L’été, c’est la saison des reprises sur grand écran, avec une belle rétro Cassavetes au Club, la copie neuve de "Lola" de Jacques Demy au Méliès, et des films en plein air au parc Paul-Mistral. Christophe Chabert

C’est en France que le culte autour de John Cassavetes a pris sa source. Quelques années après sa mort, cinq de ses films ressortent en salles en copies neuves et marquent durablement l’esprit des cinéphiles mais aussi des cinéastes, qui iront s’inspirer de la méthode Cassavetes avec plus ou moins de bonheur.

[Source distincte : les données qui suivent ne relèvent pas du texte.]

(** *** Identification *)

Fixpoint identify_words (n : nat) (i : Z) (identify : gmap Z Z) s : gmap Z Z * bio (ata P) :=
  match n with
  | O => (identify, s)
  | S n => let '(word, s) := read_word ATA_DATA s in identify_words n (i + 1) (aset identify i (wrap16 word)) s
  end.
Definition sectors_of (identify : gmap Z Z) : Z := Z.lor (aget identify 60) (wrap32 (Z.shiftl (aget identify 61) 16)).
Definition words_of (identify : gmap Z Z) : Z := Z.lor (aget identify 117) (wrap32 (Z.shiftl (aget identify 118) 16)).
Definition flush_supported (identify : gmap Z Z) : bool :=
  (Z.land (aget identify 83) 0xc000 =? 0x4000) && flag_set (aget identify 83) (Z.shiftl 1 12).
(** The check that ends in [BLOCK_UNSUPPORTED]. *)
Definition unsupported (identify : gmap Z Z) : bool :=
  let geometry_valid := Z.land (aget identify 106) 0xc000 =? 0x4000 in
  let long_sector := geometry_valid && flag_set (aget identify 106) (Z.shiftl 1 12) in
  let write_cache := flag_set (aget identify 85) (Z.shiftl 1 5) in
  flag_set (aget identify 0) 0x8000 || negb (flag_set (aget identify 49) (Z.shiftl 1 9)) || (sectors_of identify =? 0) ||
  (sectors_of identify >? ATA_LBA_LIMIT) || (long_sector && negb (words_of identify =? 256)) ||
  (write_cache && negb (flush_supported identify)).
(** An aborted IDENTIFY with a signature in the address registers is a packet device. *)
Definition packet_device (result : block_result) s : block_result * bio (ata P) :=
  if bool_decide (error result = BLOCK_IO_ERROR) then
    let '(middle, s) := read_port ATA_LBA_MID s in
    let '(signature, s) := if negb (middle =? 0) then (true, s) else let '(high, s) := read_port ATA_LBA_HIGH s in (negb (high =? 0), s) in
    (if signature then BlockResult BLOCK_UNSUPPORTED (completed result) (status result) (device_error result) else result, s)
  else (result, s).
Definition ata_initialize s : block_result * bio (ata P) :=
  let s := Bio (BlockDevice 0 ATA_SECTOR_SIZE false false false) (Ata (ports (driver s)) false) (active_requests s) in
  let s := settle (write_port ATA_DEVICE 0xa0 (write_port ATA_CONTROL 2 s)) in
  let '(result, s) := poll POLL_IDLE s in
  if failed result then (result, s) else
  let s := write_port ATA_LBA_HIGH 0 (write_port ATA_LBA_MID 0 (write_port ATA_LBA_LOW 0 (write_port ATA_COUNT 0 s))) in
  let s := settle (write_port ATA_COMMAND 0xec s) in
  let '(result, s) := poll POLL_DATA s in
  if failed result then packet_device result s else
  let '(identify, s) := identify_words SECTOR_WORDS 0 ∅ s in
  let '(result, s) := poll POLL_COMPLETE (settle s) in
  if failed result then (result, s) else
  if unsupported identify then (block_failure BLOCK_UNSUPPORTED, s) else
  (result, Bio (BlockDevice (sectors_of identify) ATA_SECTOR_SIZE true false false)
             (Ata (ports (driver s)) (flush_supported identify)) (active_requests s)).
Definition ata_device s : block_device := device s.
End Ata.

(** ** What the driver leaves alone, whatever the hardware answers *)

(** Errors after which the channel may not be used again. *)
Definition fatal (e : block_error) : bool := bool_decide (e ∈ [BLOCK_NO_DEVICE; BLOCK_TIMEOUT; BLOCK_DEVICE_FAULT]).

Section Steady.
Context {P : Type}.
Implicit Types (s : bio (ata P)).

Ces cinq films, les revoici cet été au Club dans des copies numériques. Avec Shadows (1959), il tourne en même temps que la Nouvelle Vague française un film aux méthodes assez proches : décors et lumières naturelles, acteurs non professionnels, sujet pioché dans la réalité (un frère et une sœur, tous deux noirs mais lui plus noir de peau qu’elle, confrontés au racisme ordinaire) et quête de la spontanéité et de la vérité par le jeu comme par la caméra. Le cinéaste, parti sur l’idée d’improvisation, finit par y renoncer et retourne le film intégralement, avec un vrai dialogue qu’il passe du temps à répéter avec ses comédiens. La méthode Cassavetes est née, et elle explose en 1968 avec Faces, où se développe son goût pour les situations d’embarras et de crise. Elle atteint son sommet grâce au superbe Une femme sous influence (photo), avec l’éblouissante prestation de Rowlands en épouse borderline et imprévisible. Elle se mettra en abîme dans Opening night, réflexion sur l’impossibilité de dissocier le travail de l’acteur et sa vie intime. Et elle ira jusqu’à explorer le cinéma de genre dans Meurtre d’un bookmaker chinois, où Cassavetes fait entrer les temps morts et la dérive existentielle dans les codes du film noir.

Nantes-Tokyo

Au tout nouveau Méliès, une autre reprise fera l’événement cet été : celle du Lola de Jacques Demy. Pour son premier long, Demy filme dans un superbe cinémascope noir et blanc la trajectoire de quelques personnages sur le port de Nantes qui ont tous en commun des envies d’ailleurs, avec au centre de la ronde Lola, prostituée et danseuse dans un cabaret, objet de désir qui se livre et se dérobe sans cesse aux hommes qui la convoitent. Par ailleurs, le Méliès propose dans les parcs de la ville une jolie programmation de films en plein air. On en citera deux, incontournables : The Tree of life de Terrence Malick (le 25 juillet au parc Paul-Mistral), un des plus beaux films du monde, à voir et à revoir pour en imprimer la beauté et la profondeur ; et Tokyo ! (le 3 août au parc Paul-Mistral), excellent film à sketchs autour de la capitale japonaise, qui retrouve une pertinence inattendue puisqu’entre les segments de Michel Gondry et Bong Joon-Ho se trouve celui d’un certain Leos Carax, qui figure aujourd’hui le brouillon de son déjà classique Holy motors. Voilà une séance de rattrapage qui tombe à pic !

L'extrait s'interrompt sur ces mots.